The joint density for \(x\) and \(s^2\) is \(p(x, s^2) = p(x | s^2) p(s^2)\). We are interested in the marginal density for \(x\): \[ p(x) = \int p(x, s^2) ds^2 = \int p(s^2) p(x | s^2) ds^2 \] This is a compound distribution of a normal with fixed mean \(\mu\) and variance \(s^2\) varying according the inverse gamma distribution. Calculating the integral results in the location-scale \(t\)-distribution with parameters \[ x \sim \text{lst}\left(\mu, \sigma^2 \frac{\kappa}{\kappa+2}, \kappa+2\right) = \text{lst}\left(\mu, \tau^2, \nu\right) \] with mean \[ \text{E}(x) = \mu \] and variance \[ \text{Var}(x) = \sigma^2 =\tau^2 \frac{\nu}{\nu-2} \]

From the law of total expectation and variance we can also directly verify that \[ \text{E}(x) = \text{E}( \text{E}(x | s^2) ) =\mu \] and \[ \begin{split} \text{Var}(x) &= \text{E}(\text{Var}(x|s^2))+ \text{Var}(\text{E}(x|s^2)) \\ &= \text{E}(s^2) = \sigma^2 \\ &=\tau^2 \frac{\nu}{\nu-2} \\ \end{split} \]

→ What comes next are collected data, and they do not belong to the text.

(** * The experiment wizard of chaostoolkit ([chaostoolkit/cli.py])

    A shallow embedding of the interactive part of the command line tool:
    [add_activities], the recursive selection loop, and [init], which calls
    it once per section of the experiment.  The terminal is modelled as the
    list of lines the operator will type and the list of things shown so
    far; the three entry points of the [click] library that the code calls
    ([click.echo], [click.prompt], [click.confirm]) are modelled on top of
    it, as click 6.7 implements them. *)

From Stdlib Require Import ZArith Ascii String List Bool Lia.
From stdpp Require Import base option list gmap strings pretty.

Local Open Scope string_scope.
Local Open Scope nat_scope.
Local Open Scope list_scope.
Local Open Scope stdpp_scope.

(** ** Documents *)

(** JSON values, as [json.loads] gives them to the code.  Numbers are the
    integers: a number with a fraction would make click guess its FLOAT
    type for the prompt, which no property below depends on. *)
#[warnings="-register-all"] Inductive json : Type :=
| JNull
| JBool (b : bool)
| JInt (z : Z)
| JStr (s : string)
| JList (l : list json)
| JDict (d : list (string * json)).

(** One entry of an activity's ["arguments"] list.  [arg_default] is [None]
    when the entry has no ["default"] key, and [Some JNull] when the key is
    there with the value [null]. *)
Record Argument := {
  arg_name : string;
  arg_default : option json
}.

(** One entry of the discovery's ["activities"] list.  The keys the code
    reads without a guard (["name"], ["type"], ["mod"]) are fields; ["doc"]
    is read with [.get] and may be missing; ["arguments"] is read with
    [.get("arguments", [])], so a missing key is the empty list. *)
Record Activity := {
  a_name : string;
  a_type : string;
  a_mod : string;
  a_doc : option string;
  a_arguments : list Argument
}.

(** The discovery document.  A loaded document has keys, so the tests
    [if discovery:] of [init] hold exactly when a document was loaded. *)
Record Discovery := {
  activities : list Activity
}.

(** The ["provider"] entry of an activity of the experiment. *)
Record Provider := {
  p_type : string;
  p_module : string;
  p_func : string;
  p_arguments : gmap string json
}.

(** An activity of the experiment, as [add_activities] builds it.
    [s_tolerance] is [None] when the dict has no ["tolerance"] key. *)
Record SelectedActivity := {
  s_type : string;
  s_name : string;
  s_tolerance : option string;
  s_provider : Provider
}.

(** The ["steady-state-hypothesis"] entry; [h_probes] is [None] when the
    dict has no ["probes"] key. *)
Record Hypo := {
  h_title : string;
  h_probes : option (list SelectedActivity)
}.

(** The experiment [init] returns; [e_hypothesis] and [e_method] are [None]
    when the dict has no ["steady-state-hypothesis"], no ["method"] key. *)
Record Experiment := {
  e_version : string;
  e_title : string;
  e_description : string;
  e_tags : list string;
  e_rollbacks : list SelectedActivity;
  e_hypothesis : option Hypo;
  e_method : option (list SelectedActivity)
}.

(** ** The terminal and the pool *)

Inductive event : Type :=
| Echo (text : string)                         (* click.echo *)
| Paged (text : string)                        (* click.echo_via_pager *)
| Asked (text : string) (line : option string).
  (* a prompt was shown and the operator typed [line]; [None]: end of input *)

(** [stdin]: the lines the operator types, in order.  [screen]: what was
    shown, newest first.  [pool]: the list object that [add_activities]
    receives as [pool] and appends to in place. *)
Record world := World {
  stdin : list string;
  screen : list event;
  pool : list SelectedActivity
}.

(** [IndexError]: a list index out of range.  [Abort]: what click raises
    when the input ends during a prompt.  These are the exceptions the
    model has: a [KeyError] needs an entry without one of the keys that
    [Activity] makes fields, a [RecursionError] the limit of the
    interpreter, an interrupt a key outside the lines typed; none of them
    is modelled, and no statement below says that a call ends in no other
    way. *)
Inductive exn : Type := IndexError | Abort.

(** How a piece of code ends: it falls through with a value, it executes
    [return], it raises, or the recursion budget of the model is used up
    (which [add_activities_total] below excludes). *)
Inductive outcome (A : Type) : Type :=
| Normal (a : A)
| Returned
| Raised (e : exn)
| Starved.
Arguments Normal {A} a.
Arguments Returned {A}.
Arguments Raised {A} e.
Arguments Starved {A}.

Definition IO (A : Type) : Type := world -> outcome A * world.

Definition ret {A} (a : A) : IO A := fun w => (Normal a, w).

Definition bind {A B} (m : IO A) (k : A -> IO B) : IO B := fun w =>
  match m w with
  | (Normal a, w') => k a w'
  | (Returned, w') => (Returned, w')
  | (Raised e, w') => (Raised e, w')
  | (Starved, w') => (Starved, w')
  end.

Notation "x <- m ;; k" := (bind m (fun x => k))
  (at level 100, m at level 99, k at level 200, right associativity).
Notation "m ;;; k" := (bind m (fun _ => k))
  (at level 100, k at level 200, right associativity).

(** The [return] statement (of a function that returns nothing). *)
Definition py_return {A} : IO A := fun w => (Returned, w).

Definition raise {A} (e : exn) : IO A := fun w => (Raised e, w).

Definition starve {A} : IO A := fun w => (Starved, w).

(** The boundary of a [def]: a [return] inside ends the call normally. *)
Definition def (body : IO unit) : IO unit := fun w =>
  match body w with
  | (Returned, w') => (Normal tt, w')
  | r => r
  end.

Definition show (e : event) : IO unit := fun w =>
  (Normal tt, World (stdin w) (e :: screen w) (pool w)).

(** [pool.append(activity)] *)
Definition pool_append (a : SelectedActivity) : IO unit := fun w =>
  (Normal tt, World (stdin w) (screen w) (pool w ++ [a])).

(** Binding a fresh list to the name that is passed as [pool], and reading
    the list back after the call. *)
Definition pool_new : IO unit := fun w =>
  (Normal tt, World (stdin w) (screen w) []).

Definition pool_get : IO (list SelectedActivity) := fun w =>
  (Normal (pool w), w).

(** ** Text, as Python reads it *)

(** A text of the model is the Python [str] that has the same characters,
    character [n] of Rocq standing for the code point [n]: the texts of the
    model are those of code points below 256. *)

(** [str.isspace] of one character: the ASCII blanks and separators, and
    the two blanks of the Latin-1 block (U+0085, U+00A0). *)
Definition is_space (c : ascii) : bool :=
  let n := nat_of_ascii c in
  (((9 <=? n) && (n <=? 13)) || ((28 <=? n) && (n <=? 32))
   || (n =? 133) || (n =? 160))%nat.

Definition is_digit (c : ascii) : bool :=
  let n := nat_of_ascii c in ((48 <=? n) && (n <=? 57))%nat.

Definition digit_value (c : ascii) : Z := Z.of_nat (nat_of_ascii c - 48).

(** [str.lower] of one character: the capital letters of ASCII and of
    the Latin-1 block (U+00C0 to U+00DE, the sign U+00D7 apart). *)
Definition lower_char (c : ascii) : ascii :=
  let n := nat_of_ascii c in
  if (((65 <=? n) && (n <=? 90))
      || ((192 <=? n) && (n <=? 222) && negb (n =? 215)))%nat
  then ascii_of_nat (n + 32) else c.

(** [str.lower] and [str.strip]. *)
Fixpoint lower (s : string) : string :=
  match s with
  | EmptyString => EmptyString
  | String c s' => String (lower_char c) (lower s')
  end.

Fixpoint lstrip (s : string) : string :=
  match s with
  | EmptyString => EmptyString
  | String c s' => if is_space c then lstrip s' else s
  end.

Fixpoint rstrip (s : string) : string :=
  match s with
  | EmptyString => EmptyString
  | String c s' =>
      let t := rstrip s' in
      if is_space c && String.eqb t "" then "" else String c t
  end.

Definition strip (s : string) : string := rstrip (lstrip s).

Student’s \(t\)-distribution

For \(\mu=0\) and \(\tau^2=1\) the location-scale \(t\)-distribution becomes the Student’s \(t\)-distribution \(t_\nu\). It is named after “Student” which was the pseudonym of William Sealy Gosset (1876–1937).

It has mean 0 (for \(\nu>1\)) and variance \(\frac{\nu}{\nu-2}\) (for \(\nu>2\)).

It can thus be viewed as a generalisation of the standard normal distribution \(N(0,1)\).

If \(y \sim t_\nu\) then \(x = \mu + \tau y\) is distributed as \(x \sim \text{lst}(\mu, \tau^2, \nu)\).

For \(\nu \rightarrow \infty\) the \(t\)-distribution becomes equal to \(N(0,1)\).

The probability density of \(t_\nu\) is \[ p(x | \nu) = \frac{\Gamma(\frac{\nu+1}{2})} {\sqrt{\pi \nu} \,\Gamma(\frac{\nu}{2})} \left(1+\frac{x^2}{\nu} \right)^{-(\nu+1)/2} \] with support \(x \in ]-\infty, \infty[\).

R code

The command dt() returns the density of the \(t\)-distribution, pt() is the corresponding cumulative density function and qt() is the quantile function.

Cauchy and standard Cauchy distribution

For \(\nu=1\) the location-scale \(t\)-distribution becomes the Cauchy distribution \(\text{Cau}(\mu, \tau)\) with density \(p(x| \mu, \tau) = \frac{\tau}{\pi (\tau^2+(x-\mu)^2)}\). It is named after Augustin-Louis Cauchy (1789–1857).

For \(\nu=1\) the \(t\)-distribution becomes the standard Cauchy distribution \(\text{Cau}(0, 1)\) with density \(p(x) = \frac{1}{\pi (1+x^2)}\).

R code

The command dcauchy() returns the density of the Cauchy distribution, pcauchy() is the corresponding cumulative density function and qcauchy() is the quantile function.